Something a mentor told me when we FINALLY adopted our daughters 6 years after marriage: always love Pat first, then your children. Invest in him because he will be with you much longer than your children will be.
I’ve never forgotten those words and have sought to do that very thing. She was right, our girls lived in our home 18-22 years and then they left, married and had their own children (our 7 precious grands!). This year my husband and I celebrated 43 years of marriage! That is many more years than I lived with my own parents or children.
When we serve the Lord as He desires, sometimes we think that ministry outside our homes is the most important kind of ministry. But our homes and those in it are to be a primary focus for our ministry. So what can we do to strengthen our marriages even as we serve endless hours in ministry?
- Set aside special time to celebrate your anniversary. Pat and I always go out of town for ours, even if it’s only 45 minutes away.
- Set aside special time each week if possible. When I’m not traveling on the weekend, Saturdays are very sacred for us. I normally don’t schedule anything for Saturday mornings unless our grands have a sporting event for us to attend.
- Ask your spouse to pray for you as you serve. I need to know Pat is praying as I go.
- Ask his advice and insight as you serve. This is one way he will know how to pray.
- Lift him up to those you serve, bragging on him to others. Even if he doesn’t hear you say it, someone will tell him! If he’s standing there, all the more reason to brag! My man has already retired and has taken over all the household tasks, which has made life and ministry so much easier! I NEVER get tired of telling others what he does!

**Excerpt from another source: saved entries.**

Lemma emits_each_member rec members : (∀ m, ok (rec m)) → ok (each_member rec members).
Proof. intros Hr. unfold each_member. emit. Qed.
#[local] Hint Resolve emits_runPreStart emits_run_hooks emits_each_member may_rewrite_member : emits.

Lemma emits_start_down rec ctx name def :
  (∀ n, ok (rec ctx n)) → may_rewrite ctx → def_ok p def → ok (start_down H p noRewrite reg rec ctx name def).
Proof.
  intros Hr Hc Hd. pose proof Hd as []. unfold start_down, startWanted, startEnabledDependencies. emit.
  induction (Dependencies def); cbn [start_dependencies]; emit.
Qed.
#[local] Hint Resolve emits_start_down : emits.

Lemma emits_ServiceStart fuel ctx name : may_rewrite ctx → ok (ServiceStart H p noRewrite reg fuel ctx name).
Proof.
  revert ctx name. induction fuel as [|fuel IH]; intros ctx name Hc; cbn [ServiceStart]; [emit|].
  destruct (LookupService reg name) as [def|] eqn:E; [|emit]. pose proof (lookup_ok _ _ E) as Hd.
  unfold startComposite, RunningPID, Status. emit; destruct (ForceMembersNoRewrite def); auto with emits.
Qed.

Lemma emits_ServiceStop fuel ctx name : ok (ServiceStop H p reg fuel ctx name).
Proof.
  revert ctx name. induction fuel as [|fuel IH]; intros ctx name; cbn [ServiceStop]; [emit|].
  destruct (LookupService reg name) as [def|] eqn:E; [|emit]. pose proof (lookup_ok _ _ E) as Hd. pose proof Hd as [].
  unfold stopComposite. emit.
Qed.
#[local] Hint Resolve emits_ServiceStart emits_ServiceStop : emits.

Lemma emits_stop_then_start ctx name def : def_ok p def → ok (stop_then_start H p noRewrite reg ctx name def).
Proof. intros Hd. unfold stop_then_start. emit. Qed.
#[local] Hint Resolve emits_stop_then_start : emits.
Definition parseHookSpec (action raw : string) : hookSpec + HookErr :=
  if String.eqb raw specSkip then
    if String.eqb action hookStatus then inr (ErrHooks "cannot answer a status")
    else inl {| hs_raw := raw; hs_kind := KSkip |}
  else if String.eqb raw specProcess then
    if String.eqb action hookStatus then inl {| hs_raw := raw; hs_kind := KProcess |}
    else inr (ErrHooks "only valid for status")
  else if HasPrefix raw specSignal then
    if String.eqb action hookStatus then inr (ErrHooks "cannot answer a status") else parseSignalSpec raw
  else if HasPrefix raw specExec then
    match Fields (TrimPrefix raw specExec) with
    | [] => inr (ErrHooks "no command")
    | argv => inl {| hs_raw := raw; hs_kind := KExec argv |}
    end
  else inr (ErrHooks "unknown hook").

Fixpoint parse_list (action : string) (raws : list string) : list hookSpec + HookErr :=
  match raws with
  | [] => inl []
  | raw :: raws =>
      match parseHookSpec action raw with
      | inr e => inr e
      | inl spec => match parse_list action raws with inr e => inr e | inl specs => inl (spec :: specs) end
      end
  end.

Fixpoint parseServiceHooks (actions : HookActions) : gmap string (list hookSpec) + HookErr :=
  match actions with
  | [] => inl ∅
  | (action, raws) :: actions =>
      if negb (bool_decide (action ∈ [hookStart; hookStop; hookRestart; hookStatus])) then inr (ErrHooks "unknown action")
      else match raws with
           | [] => inr (ErrHooks "no hook")
           | _ => match parse_list action raws with
                  | inr e => inr e
                  | inl specs => match parseServiceHooks actions with
                                 | inr e => inr e
                                 | inl parsed => inl (<[action := specs]> parsed)
                                 end
                  end
           end
  end.

Fixpoint new_hooks (hooks : Hooks) (b : HookBackend) : HookBackend + HookErr :=
  match hooks with
  | [] => inl b
  | (svc, actions) :: hooks =>
      let name := ToLower svc in
      if negb (String.eqb name hookWildcard) && negb (bool_decide (is_Some (lookup_service reg name)))
      then inr (ErrHooks "unknown service")
      else match parseServiceHooks actions with
           | inr e => inr e
           | inl parsed => new_hooks hooks (<[name := parsed]> b)
           end
  end.
(* ===== verification/NetIP.v ===== *)
(** * NetIP: IP addresses as Go's [net] package reads and writes them

    [net.ParseIP], [IP.To4] and [IP.String], which the proxy generator uses to check
    the addresses it takes from the directory.  An IPv4 address and its IPv6-mapped
    form are the same address, as in [net]. *)
From stdpp Require Import pretty.
From S2P Require Import Prelude.
Open Scope Z_scope.

Inductive IP := IPv4 (a b c d : Z) | IPv6 (groups : list Z).

#[export] Instance IP_eq_dec : EqDecision IP.
Proof. solve_decision. Defined.

(** ** Reading *)
Definition hex_of (c : ascii) : option Z :=
  let n := Z.of_N (byte c) in
  if in_range 48 57 c then Some (n - 48)
  else if in_range 97 102 c then Some (n - 87)
  else if in_range 65 70 c then Some (n - 55)
  else None.

Fixpoint hex_digits (acc : Z) (s : string) : option Z :=
  match s with "" => Some acc | String c s => d ← hex_of c; hex_digits (acc * 16 + d) s end.

(** A field of an IPv6 address: one to four hexadecimal digits. *)
Definition parse_group (s : string) : option Z :=
  if String.eqb s "" || (4 <? String.length s)%nat then None else hex_digits 0 s.

(** A field of an IPv4 address: no leading zero, at most 255. *)
Definition parse_octet (s : string) : option Z :=
  match s with
  | "" => None
  | String "0" (String _ _) => None
  | _ => if (3 <? String.length s)%nat then None else n ← digits 0 s; if n <=? 255 then Some n else None
  end.

Definition parse4 (s : string) : option (Z * Z * Z * Z) :=
  match SplitByte "." s with
  | [a; b; c; d] => a ← parse_octet a; b ← parse_octet b; c ← parse_octet c; d ← parse_octet d; Some (a, b, c, d)
  | _ => None
  end.

(** The fields between colons; the last may be an IPv4 address. *)
Fixpoint parse_groups (last_ok : bool) (fields : list string) : option (list Z) :=
  match fields with
  | [] => Some []
  | [f] =>
      if last_ok && Contains f "." then '(a, b, c, d) ← parse4 f; Some [a * 256 + b; c * 256 + d]
      else g ← parse_group f; Some [g]
  | f :: fields => g ← parse_group f; gs ← parse_groups last_ok fields; Some (g :: gs)
  end.

Definition side (last_ok : bool) (s : string) : option (list Z) :=
  if String.eqb s "" then Some [] else parse_groups last_ok (SplitByte ":" s).

(** The text before and after the first double colon. *)
Fixpoint cut_ellipsis (s : string) : option (string * string) :=
  match s with
  | "" => None
  | String c s' =>
      if HasPrefix s "::" then Some ("", drop_string 2 s) else (λ '(a, b), (String c a, b)) <$> cut_ellipsis s'
  end.

Definition parse6 (s : string) : option (list Z) :=
  match cut_ellipsis s with
  | None => gs ← parse_groups true (SplitByte ":" s); if (length gs =? 8)%nat then Some gs else None
  | Some (a, b) =>
      ga ← side false a; gb ← side true b;
      if (length ga + length gb <=? 7)%nat then Some (ga ++ replicate (8 - length ga - length gb) 0 ++ gb) else None
  end.

(** The first of the two separators decides which kind of address it is. *)
Fixpoint first_separator (s : string) : option bool :=
  match s with
  | "" => None
  | String c s => if Ascii.eqb c "." then Some false else if Ascii.eqb c ":" then Some true else first_separator s
  end.

(** [net.IP] of eight groups: the IPv6-mapped ones are IPv4 addresses ([To4]). *)
Definition of_groups (gs : list Z) : IP :=
  match gs with
  | [0; 0; 0; 0; 0; 65535; x; y] => IPv4 (x / 256) (x mod 256) (y / 256) (y mod 256)
  | _ => IPv6 gs
  end.

Definition ParseIP (s : string) : option IP :=
  match first_separator s with
  | Some false => (λ '(a, b, c, d), IPv4 a b c d) <$> parse4 s
  | Some true => of_groups <$> parse6 s
  | None => None
  end.

(** ** Writing *)
Definition hex_char (n : Z) : ascii := ascii_of_N (Z.to_N (if n <? 10 then 48 + n else 87 + n)).

Fixpoint hex_text (fuel : nat) (n : Z) (acc : string) : string :=
  match fuel with
  | O => acc
  | S fuel =>
      let acc := String (hex_char (n mod 16)) acc in if n <? 16 then acc else hex_text fuel (n / 16) acc
  end.
Definition hex (n : Z) : string := hex_text 4 n "".

(** The length of the run of zeros at the start. *)
Fixpoint zeros (gs : list Z) : nat := match gs with 0 :: gs => S (zeros gs) | _ => O end.

(** The first longest run of at least two zeros, as position and length. *)
Fixpoint longest_run (i : nat) (gs : list Z) (best : nat * nat) : nat * nat :=
  match gs with
  | [] => best
  | _ :: gs' => longest_run (S i) gs' (if (snd best <? zeros gs)%nat then (i, zeros gs) else best)
  end.

Definition group_text (gs : list Z) : string := Join (map hex gs) ":".

Definition text6 (gs : list Z) : string :=
  let '(i, n) := longest_run 0 gs (O, 1%nat) in
  if (n <=? 1)%nat then group_text gs else group_text (take i gs) +:+ "::" +:+ group_text (drop (i + n) gs).

Definition IP_String (ip : IP) : string :=
  match ip with
  | IPv4 a b c d => pretty a +:+ "." +:+ pretty b +:+ "." +:+ pretty c +:+ "." +:+ pretty d
  | IPv6 gs => text6 gs
  end.

Definition is_v4 (ip : IP) : bool := match ip with IPv4 _ _ _ _ => true | IPv6 _ => false end.

Example ParseIP_texts :
  (map (λ s, default "" (IP_String <$> ParseIP s))
    ["10.0.0.1"; "10.0.0.01"; "2001:DB8::1"; "::"; "::ffff:1.2.3.4"; "1:2:3:4:5:6:7:8"; "1::2::3"; "1:0:0:2:0:0:0:3"; "::1.2.3.4"; "1:2:3:4:5:6:7::"])
  = ["10.0.0.1"; ""; "2001:db8::1"; "::"; "1.2.3.4"; "1:2:3:4:5:6:7:8"; ""; "1:0:0:2::3"; "::102:304"; "1:2:3:4:5:6:7:0"].
Proof. vm_compute. reflexivity. Qed.
(** *** vars_web.go *)
Definition registerWebPortVariables : Vars → Vars :=
  run_all [
    registerVar "web.http.port" (VInt 0)
      [withAttribute "zimbraMailProxyPort"; withValueType ValueTypeInteger; withOverrideType OverrideServer];
    registerVar "web.https.port" (VInt 0)
      [withAttribute "zimbraMailSSLProxyPort"; withValueType ValueTypeInteger; withOverrideType OverrideServer];
    registerVar "web.http.uport" (VInt 8080)
      [withAttribute "zimbraMailPort"; withValueType ValueTypeInteger; withOverrideType OverrideServer];
    registerVar "listen.:addresses" (VString "${web.strict.servername}")
      [withValueType ValueTypeCustom; withOverrideType OverrideCustom; withCustomResolver ListenAddresses];
    registerVar "web.admin.port" (VInt 9071)
      [withAttribute "zimbraAdminProxyPort"; withValueType ValueTypeInteger; withOverrideType OverrideServer];
    registerVar "web.admin.uiport" (VInt 7071)
      [withAttribute "zimbraAdminPort"; withValueType ValueTypeInteger; withOverrideType OverrideConfig];
    registerVar "web.admin.uport" (VInt 7071)
      [withAttribute "zimbraAdminPort"; withValueType ValueTypeInteger; withOverrideType OverrideServer];
    registerVar "web.carbonio.admin.port" (VInt 6071)
      [withAttribute "carbonioAdminProxyPort"; withValueType ValueTypeInteger; withOverrideType OverrideServer]].

Definition registerWebUpstreamNameVariables : Vars → Vars :=
  run_all [
    registerVar "web.mailmode" (VString "https")
      [withAttribute "zimbraReverseProxyMailMode"; withOverrideType OverrideServer; withValueType ValueTypeString];
    registerStringVar "web.upstream.name" "zimbra";
    registerStringVar "web.upstream.webclient.name" "zimbra_webclient";
    registerStringVar "web.upstream.zx.name" "zx";
    registerStringVar "web.ssl.upstream.name" "zimbra_ssl";
    registerStringVar "web.ssl.upstream.webclient.name" "zimbra_ssl_webclient";
    registerStringVar "web.ssl.upstream.zx.name" "zx_ssl";
    registerStringVar "web.ews.upstream.name" "zimbra_ews";
    registerStringVar "web.ssl.ews.upstream.name" "zimbra_ews_ssl";
    registerStringVar "web.login.upstream.name" "zimbra_login";
    registerStringVar "web.ssl.login.upstream.name" "zimbra_login_ssl";
    registerStringVar "web.admin.upstream.name" "zimbra_admin";
    registerStringVar "web.admin.upstream.adminclient.name" "zimbra_adminclient";
    registerVar "web.server_name.default" (VString "")
      [withAttribute "zimbraServiceHostname"; withValueType ValueTypeString; withOverrideType OverrideServer]].

Definition registerWebSSLVariables : Vars → Vars :=
  run_all [
    registerVar "web.upstream.exactversioncheck" (VString "on")
      [withAttribute "zimbraReverseProxyExactServerVersionCheck"; withOverrideType OverrideServer; withValueType ValueTypeString];
    registerVar "web.server_names.max_size" (VInt 512) [withValueType ValueTypeInteger];
    registerVar "web.server_names.bucket_size" (VInt 64) [withValueType ValueTypeInteger];
    registerVar "web.ssl.protocols" (VString "TLSv1.2 TLSv1.3")
      [withAttribute "zimbraReverseProxySSLProtocols"; withValueType ValueTypeCustom; withOverrideType OverrideServer; withCustomResolver WebSSLProtocols; withCustomFormatter SpacedList];
    registerVar "web.server.version.check" (VBool true)
      [withAttribute "zimbraReverseProxyExactServerVersionCheck"; withValueType ValueTypeBoolean; withOverrideType OverrideConfig];
    registerVar "web.ssl.dhparam.enabled" (VBool false)
      [withValueType ValueTypeEnabler; withOverrideType OverrideCustom; withCustomResolver WebSSLDhparamEnabled];
    registerVar "web.strict.servername" (VString "#")
      [withAttribute "zimbraReverseProxyStrictServerNameEnabled"; withValueType ValueTypeCustom; withOverrideType OverrideConfig; withCustomResolver StrictServerName];
    registerVar "proxy.http.compression" (VString "")
      [withAttribute "zimbraHttpCompressionEnabled"; withValueType ValueTypeCustom; withOverrideType OverrideServer; withCustomResolver ProxyHTTPCompression]].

- When a new ministry opportunity presents itself, take it to your husband and ask his opinion. Talk about the time it will take. Pray together as you make decisions about involvement.
- When possible, include your spouse in ministry. Do ministry together whenever possible to draw your hearts together and share experiences of watching God work. This may or may not be connected to women’s ministry.
- Continually thank God for giving you a husband who supports you in ministry. If your husband does not, be sensitive to your time away. If he asks you not to be involved at this point, graciously listen to what God is telling you right now. Remember as I said above, he is your first ministry. Ask God for open doors to be able to serve in other ways as He softens your husband’s heart. Stay in the Word and watch for God’s direction.